Kenya has removed more than 2,200 medicines from the market and moved to tighten controls on the pharmaceutical sector in a sweeping crackdown on fake, substandard and ineffective medical products that health officials say have exposed patients to serious risks for years.
Health Cabinet Secretary Aden Duale announced the nationwide action on Wednesday, saying the government would no longer allow unsafe medicines to remain in circulation. The move follows a review by the Pharmacy and Poisons Board (PPB) that found thousands of products failed to meet regulatory requirements.
Duale said protecting patients would remain the government's top priority and warned players in the pharmaceutical industry that strict compliance with the law was no longer optional.
“The action they are taking has the highest political backing in the interests of the Kenyan patient. So you either play by the law as provided by the regulator or you look for another country to go and do business,” Duale said.
The CS made the remarks during the launch of an Interministerial Steering Committee that will oversee the development of Kenya’s National Action Plan on Substandard and Falsified Medical Products.
He said the PPB recently carried out a mandatory review of medicines that had been allowed to remain on the market for many years without being subjected to updated regulatory assessment.
“As a result of that re-registration of legacy products, which had been postponed for too long, 2,258 products were removed from the register for non-compliance,” he said.
According to Duale, the exercise exposed the extent of a problem that has quietly placed many patients at risk of using medicines that are poorly manufactured, contain incorrect ingredients or fail to provide the expected treatment.
The crackdown comes at a time when concerns over fake medicines continue to grow across developing countries. The World Health Organization estimates that one in every 10 medical products used in developing nations is either substandard or falsified, with African countries bearing a large share of the burden.
As part of the reforms, Duale announced that the government would stop parallel importation of medicines, saying the arrangement had created opportunities for counterfeit and unsafe products to find their way into the country.
While the system allows genuine branded medicines to be imported from markets outside authorised local distribution channels, he said it had made regulation and market surveillance more difficult.
The Health CS also defended the rising number of product recalls and public safety alerts issued by the PPB, saying the figures reflected stronger oversight rather than a deterioration of the situation.
“Since January 2025, the Pharmacy and Poisons Board has coordinated 58 recalls of substandard medical products and issued 14 rapid public alerts on falsified medical products. Some may interpret these numbers as evidence of a worsening problem,” the CS said.
“I take a different view. This demonstrates a regulator that is more vigilant, more transparent and above all more effective in identifying risks, taking decisive action and informing the public.”
Duale described those behind fake medicines as criminals whose actions continue to endanger lives by causing treatment failure, promoting antimicrobial resistance, raising healthcare costs for families and weakening public confidence in health facilities.
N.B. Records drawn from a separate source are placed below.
(** * Rexpay payment service: a shallow embedding and its properties

    The development follows the TypeScript sources:
    - [Status]            : the status mapping of
                            [services/rexpay/RexpayV3Service.ts] and [helpers.ts];
    - [Service]           : the subaccount metrics map of
                            [services/rexpay/RexpayV3Service.ts];
    - [ConfiguredService] : the configured variant of the same class (the one
                            holding [subaccountSelection] in its configuration).

    JavaScript numbers are modelled exactly: counters and timestamps are
    integers ([Z]), rates and scores are rationals ([Q]); rounding of IEEE
    doubles is not modelled. *)

From Stdlib Require Import Bool Arith ZArith QArith Qminmax Qround.
From Stdlib Require Import List String Ascii Lia Lqa.
Import ListNotations.

Local Open Scope string_scope.
Local Open Scope Z_scope.

(* ================================================================== *)
(** * Status mapping *)
(* ================================================================== *)

Module Status.

Local Open Scope string_scope.

(** [enum PaymentStatus] *)
Inductive PaymentStatus : Set := PENDING | SUCCESS | FAILED.

(** [String.prototype.toLowerCase], on the ASCII range.  Outside ASCII the
    only characters JavaScript folds to an ASCII letter are U+212A (to "k")
    and U+0130 (to "i" followed by U+0307); neither can produce one of the
    words the switch below compares with, so the mapping of statuses is not
    affected by leaving the other characters alone. *)
Definition lower_char (c : ascii) : ascii :=
  let n := nat_of_ascii c in
  if ((65 <=? n) && (n <=? 90))%nat then ascii_of_nat (n + 32) else c.
Lemma metrics_entries_loop_raised (team_slug : string)
    (all_entries : list json) (e : exn) (w1 : World) :
  handle_rate_limit resp (asked w (metrics_url enterprise team_slug) page)
  = (Raise e, w1) →
  fetch_team_metrics_loop (S fuel) enterprise srv team_slug all_entries page w
  = (Raise e, w1).
Proof.
  unfold asked, after_get. intros Hrl. cbn [fetch_team_metrics_loop].
  rewrite run_bind_eq. unfold Http.get at 1.
  rewrite run_bind_eq. fold resp. by rewrite Hrl.
Qed.

Lemma metrics_entries_loop_handled (team_slug : string)
    (all_entries : list json) (w1 : World) :
  handle_rate_limit resp (asked w (metrics_url enterprise team_slug) page)
  = (Ok (), w1) →
  fetch_team_metrics_loop (S fuel) enterprise srv team_slug all_entries page w
  = if negb (status_code resp =? 200)
    then (Ok all_entries, with_log w1 (metrics_error_line team_slug resp))
    else match body resp with
         | None => (Raise JSONDecodeError, w1)
         | Some data =>
             if negb (Py.truthy data) then (Ok all_entries, w1)
             else match PyDyn.iter data with
                  | Ok items =>
                      if links_next resp
                      then (Http.sleep 1 ≫= λ _,
                            fetch_team_metrics_loop fuel enterprise srv
                              team_slug (all_entries ++ items) (page + 1)) w1
                      else (Ok (all_entries ++ items), w1)
                  | Raise e => (Raise e, w1)
                  | OutOfFuel => (OutOfFuel, w1)
                  end
         end.
Proof.
  unfold asked, after_get. intros Hrl. cbn [fetch_team_metrics_loop].
  rewrite run_bind_eq. unfold Http.get at 1.
  rewrite run_bind_eq. fold resp. rewrite Hrl. unfold metrics_error_line.
  destruct (Z.eqb_spec (status_code resp) 404) as [H404|_].
  { rewrite H404. reflexivity. }
  destruct (negb (status_code resp =? 200)); [done|].
  rewrite run_bind_eq. unfold Http.json_of.
  destruct (body resp) as [data|]; [|done]. cbn [mret Run_ret run_ret].
  destruct (negb (Py.truthy data)); [done|].
  rewrite run_bind_eq. unfold lift.
  destruct (PyDyn.iter data) as [items| |]; [|done..].
  by destruct (links_next resp).
Qed.
(** C3, as the code has it: three throttled attempts with
    [max_retries = 3] end in [None] after exactly three requests, and the
    two backoff waits are [min(8, 2 ** 0) = 1] and [min(8, 2 ** 1) = 2]
    time units, not 2 and 4; no wait follows the last attempt. *)
Theorem C3_throttled_waits_one_then_two (srv : server) (url : string)
    (self : RobloxAPI) :
  throttles srv →
  ∃ self',
    rate_limited_request srv url 3 self = (self', Ret None) ∧
    sent self' = (sent self + 3)%nat ∧
    backoffs (trace self') = (backoffs (trace self) ++ [1; 2])%list ∧
    backoffs (trace self') ≠ (backoffs (trace self) ++ [2; 4])%list.
Proof.
  intros Hsrv. unfold rate_limited_request.
  destruct (ensure_session_keeps self) as (Hs0 & Hn0 & Ht0).
  change (range 3) with [0; 1; 2]. cbn [request_loop].
  destruct (Hsrv (sent (ensure_session self))) as (t1 & b1 & Hr1).
  destruct (attempt_body_throttled srv url 3 0 _ t1 b1 Hs0 Hr1)
    as (s1 & -> & Hs1 & Hn1 & Hb1).
  change (0 <? 3 - 1) with true in *. cbv iota.
  destruct (Hsrv (sent s1)) as (t2 & b2 & Hr2).
  destruct (attempt_body_throttled srv url 3 1 _ t2 b2 Hs1 Hr2)
    as (s2 & -> & Hs2 & Hn2 & Hb2).
  change (1 <? 3 - 1) with true in *. cbv iota.
  destruct (Hsrv (sent s2)) as (t3 & b3 & Hr3).
  destruct (attempt_body_throttled srv url 3 2 _ t3 b3 Hs2 Hr3)
    as (s3 & -> & Hs3 & Hn3 & Hb3).
  change (2 <? 3 - 1) with false in *. cbv iota.
  exists s3. split; [reflexivity|].
  assert (Hb : backoffs (trace s3) = (backoffs (trace self) ++ [1; 2])%list).
  { rewrite Hb3, Hb2, Hb1, Ht0, app_nil_r, <- app_assoc. reflexivity. }
  split; [lia|]. split; [exact Hb|].
  rewrite Hb. intros Heq. apply app_inv_head in Heq. discriminate Heq.
Qed.

(** The witness of C3: a server that answers 429 to everything. *)
Lemma C3_throttled_witness :
  ∃ self',
    rate_limited_request always_429 "u" 3 (RobloxAPI_init 0) = (self', Ret None) ∧
    sent self' = 3%nat ∧
    backoffs (trace self') = [1; 2].
Proof.
  assert (Hsrv : throttles always_429).
  { intros n. exists 0%Q, (Ret JNull). reflexivity. }
  destruct (C3_throttled_waits_one_then_two always_429 "u" (RobloxAPI_init 0) Hsrv)
    as (self' & Hr & Hn & Hb & _).
  exists self'. split; [exact Hr|]. split; [exact Hn|exact Hb].
Defined.

(** A status that is neither 200 nor 429 ends the request at once. *)
Lemma request_loop_other_status (srv : server) (url : string)
    (max_retries attempt : Z) (rest : list Z) (self : RobloxAPI)
    (took : Q) (status : Z) (body : res json) :
  session self = true →
  srv (sent self) = Reply took status body →
  status ≠ 200 → status ≠ 429 →
  ∃ self', request_loop srv url max_retries (attempt :: rest) self
             = (self', Ret None) ∧
           sent self' = S (sent self) ∧
           backoffs (trace self') = backoffs (trace self).
Proof.
  intros Hs Hr H200 H429. cbn [request_loop].
  unfold attempt_body, attempt_try, attempt_response.
  destruct (rate_limit_keeps self) as (Hs' & Hn' & Hb').
  rewrite Hs', Hs, Hn', Hr.
  apply Z.eqb_neq in H200, H429. rewrite H200, H429.
  eexists. split; [reflexivity|]. simpl.
  rewrite Hn', backoffs_snoc, Hb', app_nil_r. done.
Qed.

Lemma range_length (n : Z) : length (range n) = Z.to_nat n.
Proof. unfold range. by rewrite length_map, length_seq. Qed.

Lemma range_pos (n : Z) :
  0 < n → ∃ rest, range n = 0 :: rest.
Proof.
  intros Hn. unfold range.
  destruct (Z.to_nat n) as [|k] eqn:E; [lia|].
  simpl. eauto.
Qed.
Lemma generate_response_falls_back_witness :
  five_dicts ≠ []
  ∧ Forall2 has_fields five_dicts five_records
  ∧ ∃ template,
      generate_template_response (C := demo) "who?" five_dicts = Ok template
      ∧ generate_response demo_bot_with_client (Some "sk-1") "who?" five_dicts
        = Ok template.
Proof.
  split; [done|]. split; [apply five_dicts_fields|].
  destruct (generate_response_falls_back (C := demo) demo_bot_with_client
              (Some "sk-1") "who?" five_dicts five_records)
    as (template & Ht & _ & Hfall); [done | apply five_dicts_fields |].
  exists template. split; [done|]. apply Hfall.
  intros context. by exists (CollaboratorError "timeout").
Defined.

(** ** The heap: allocation *)

Lemma fresh_loc_bound (h : heap) (l : loc) :
  is_Some (h !! l) →
  (l <= map_fold (λ l _ m, Pos.max l m) 1%positive h)%positive.
Proof.
  revert l.
  apply (map_fold_weak_ind
           (λ m (h : heap), ∀ l, is_Some (h !! l) → (l <= m)%positive)).
  - intros l [d Hd]. by rewrite lookup_empty in Hd.
  - intros i d h0 m _ IH l Hl.
    apply lookup_insert_is_Some in Hl as [->|[_ Hl]]; [lia|].
    specialize (IH l Hl). lia.
Qed.

Lemma fresh_lookup_None (h : heap) : h !! fresh_loc h = None.
Proof.
  destruct (h !! fresh_loc h) as [d|] eqn:Hd; [|done].
  pose proof (fresh_loc_bound h (fresh_loc h) (mk_is_Some _ _ Hd)) as Hle.
  unfold fresh_loc in Hle. lia.
Qed.

Lemma mmap_new_dict (ds : list dict) (h : heap) :
  mmap new_dict ds h = Ok (alloc_all ds h).
Proof.
  revert h. induction ds as [|d ds IH]; intros h; [done|].
  cbn [mmap alloc_all]. unfold mbind' at 1. unfold new_dict at 1.
  unfold mbind' at 1. rewrite IH.
  by destruct (alloc_all ds _) as [ls h'].
Qed.
(** X7. When Supabase fails every request, every input still gets a
    response: at most the listing was requested, nothing is retrieved,
    Filtering does not run, and the model is asked twice, the second time
    to format an empty list of recommendations. *)
Theorem X7_supabase_unreachable (input : string) (w : World) :
  (forall n, db_down w n = true) ->
  exists st w',
    recommend_state input w = (Ok st, w') /\
    recommend input w = (Ok (final_response st), w') /\
    retrieved_items st = [] /\
    filtered_recommendations st = "" /\
    chat_journal w' =
    chat_journal w ++ [(user_interaction_prompt, input);
                       (final_response_prompt, final_message "")] /\
    db_journal w' =
    db_journal w ++ (if Py.truthy_str (user_preferences st)
                     then [SelectGenre] else []).
Proof.
  intros Down.
  pose proof (Sent.user_interaction_cases (initial_state input) w) as A1.
  cbn [user_input initial_state] in A1.
  set (s1 := match chat w (List.length (chat_journal w))
                        user_interaction_prompt input with
             | Some prefs => set_user_preferences prefs (initial_state input)
             | None => initial_state input
             end) in *.
  set (w1 := log_chat user_interaction_prompt input w) in *.
  assert (retrieved_items s1 = [] /\ filtered_recommendations s1 = "")
    as [R1 F1] by (unfold s1; destruct (chat w _ _ _); split; reflexivity).
  destruct (String.eqb_spec (user_preferences s1) "") as [P|P].
  - pose proof (final_response_cases s1 w1) as A4. rewrite F1 in A4.
    destruct (run_of_agents2 input w A1 P A4) as [G R].
    eexists _, _. split; [exact G|]. split; [exact R|].
    split; [destruct (chat w1 _ _ _); exact R1|].
    split; [destruct (chat w1 _ _ _); exact F1|].
    split.
    + cbn [chat_journal log_chat]. unfold w1. cbn [chat_journal log_chat].
      rewrite <- app_assoc. reflexivity.
    + replace (Py.truthy_str _) with false.
      * cbn [db_journal log_chat]. unfold w1. cbn. now rewrite app_nil_r.
      * destruct (chat w1 _ _ _); cbn [user_preferences set_final_response];
          rewrite P; reflexivity.
  - assert (retrieval_agent db s1 w1 = (Ok s1, log_request SelectGenre w1)) as A2.
    { apply (retrieval_listing_failed db s1 w1
               (e := HTTPException 500 "Error fetching categories.")).
      apply CategoryFacts.categories_down. apply CategoryFacts.down_after_0.
      apply Down. }
    pose proof (final_response_cases s1 (log_request SelectGenre w1)) as A4.
    rewrite F1 in A4.
    destruct (run_of_agents3 input w A1 P A2 R1 A4) as [G R].
    eexists _, _. split; [exact G|]. split; [exact R|].
    split; [destruct (chat (log_request SelectGenre w1) _ _ _); exact R1|].
    split; [destruct (chat (log_request SelectGenre w1) _ _ _); exact F1|].
    split.
    + cbn [chat_journal log_chat log_request]. unfold w1.
      cbn [chat_journal log_chat]. rewrite <- app_assoc. reflexivity.
    + replace (Py.truthy_str _) with true.
      * cbn [db_journal log_chat log_request]. unfold w1. reflexivity.
      * destruct (chat (log_request SelectGenre w1) _ _ _); cbn [user_preferences set_final_response];
          unfold Py.truthy_str;
          destruct (String.eqb_spec (user_preferences s1) "");
          try contradiction; reflexivity.
Qed.
Lemma scan_counters_witness :
  exists buffer' t',
    wcounter_file [bytes "x hel"; bytes "lo y"] (replicate 8 NUL) empty_tally
    = Some (buffer', t')
    /\ blocks_scanned t' = wrap_int (0 + 2)
    /\ bytes_scanned t' = wrap_int (0 + 9).
Proof.
  destruct (wcounter_file [bytes "x hel"; bytes "lo y"] (replicate 8 NUL)
              empty_tally) as [[buffer' t']|] eqn:E.
  - exists buffer', t'. split; [reflexivity|].
    apply (scan_counters [bytes "x hel"; bytes "lo y"] (replicate 8 NUL)
             buffer' empty_tally t').
    + apply Forall_cons; split; [apply Nat.ltb_lt; vm_compute; reflexivity|].
      apply Forall_cons; split; [apply Nat.ltb_lt; vm_compute; reflexivity|].
      apply List.Forall_nil.
    + unfold is_int, empty_tally. cbn [blocks_scanned]. lia.
    + unfold is_int, empty_tally. cbn [bytes_scanned]. lia.
    + exact E.
  - exfalso. revert E. vm_compute. discriminate.
Defined.

(** ** The keys of a table *)

Lemma grown_refl t : grown t t.
Proof. intros w H. by left. Qed.

Lemma grown_trans t1 t2 t3 : grown t1 t2 -> grown t2 t3 -> grown t1 t3.
Proof.
  intros H12 H23 w H. destruct (H23 w H) as [H2|?]; [|by right].
  by apply H12.
Qed.

Lemma record_grown t w : all_token w -> w <> [] -> grown t (record t w).
Proof.
  intros Hw Hne k Hk. unfold record, with_sub_count, add_count in Hk.
  simpl in Hk. destruct (decide (string_of_list_ascii w = k)) as [<-|Hneq].
  - right. split.
    + destruct w; [done|]. simpl. done.
    + by rewrite list_ascii_of_string_of_list_ascii.
  - left. by rewrite lookup_insert_ne in Hk.
Qed.

Lemma emit_grown p cur t :
  opt_word p -> all_token cur -> grown t (emit p cur t).
Proof.
  intros Hp Hc. unfold emit, glue.
  destruct p as [pre|]; simpl in Hp.
  - destruct Hp as [Hpre Hne]. destruct cur as [|c cur].
    + by apply record_grown.
    + destruct (Z.leb 1023 _); [by intros w H; left|].
      apply record_grown; [by apply Forall_app|]. by destruct pre.
  - destruct cur as [|c cur]; [apply grown_refl|]. by apply record_grown.
Qed.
A 2025 report by healthcare group CFAO estimates that fake medicines contribute to more than 100,000 deaths across Africa every year.
To strengthen monitoring of medicines across the supply chain, the government will begin piloting a national digital track-and-trace system this month before rolling it out fully on August 1.
“When that pilot goes live, every medicine dispensed in our country can be traced to the pharmacist, the distributor, the wholesaler and all the way to the manufacturer from a patient anywhere in Kenya,” Duale said.
He said the system would allow regulators to quickly identify unsafe medicines and remove them from circulation before they cause further harm to patients.
PPB Chairperson Dr John Munyu said Kenya had already strengthened regulation through a series of measures, including mandatory re-registration of older medicines, tighter inspections, improved surveillance at border points and expanded monitoring of products already available in the market.
The government says the latest measures are intended to close gaps in the pharmaceutical sector, improve accountability and ensure that patients only receive medicines that meet the required standards of safety, quality and effectiveness.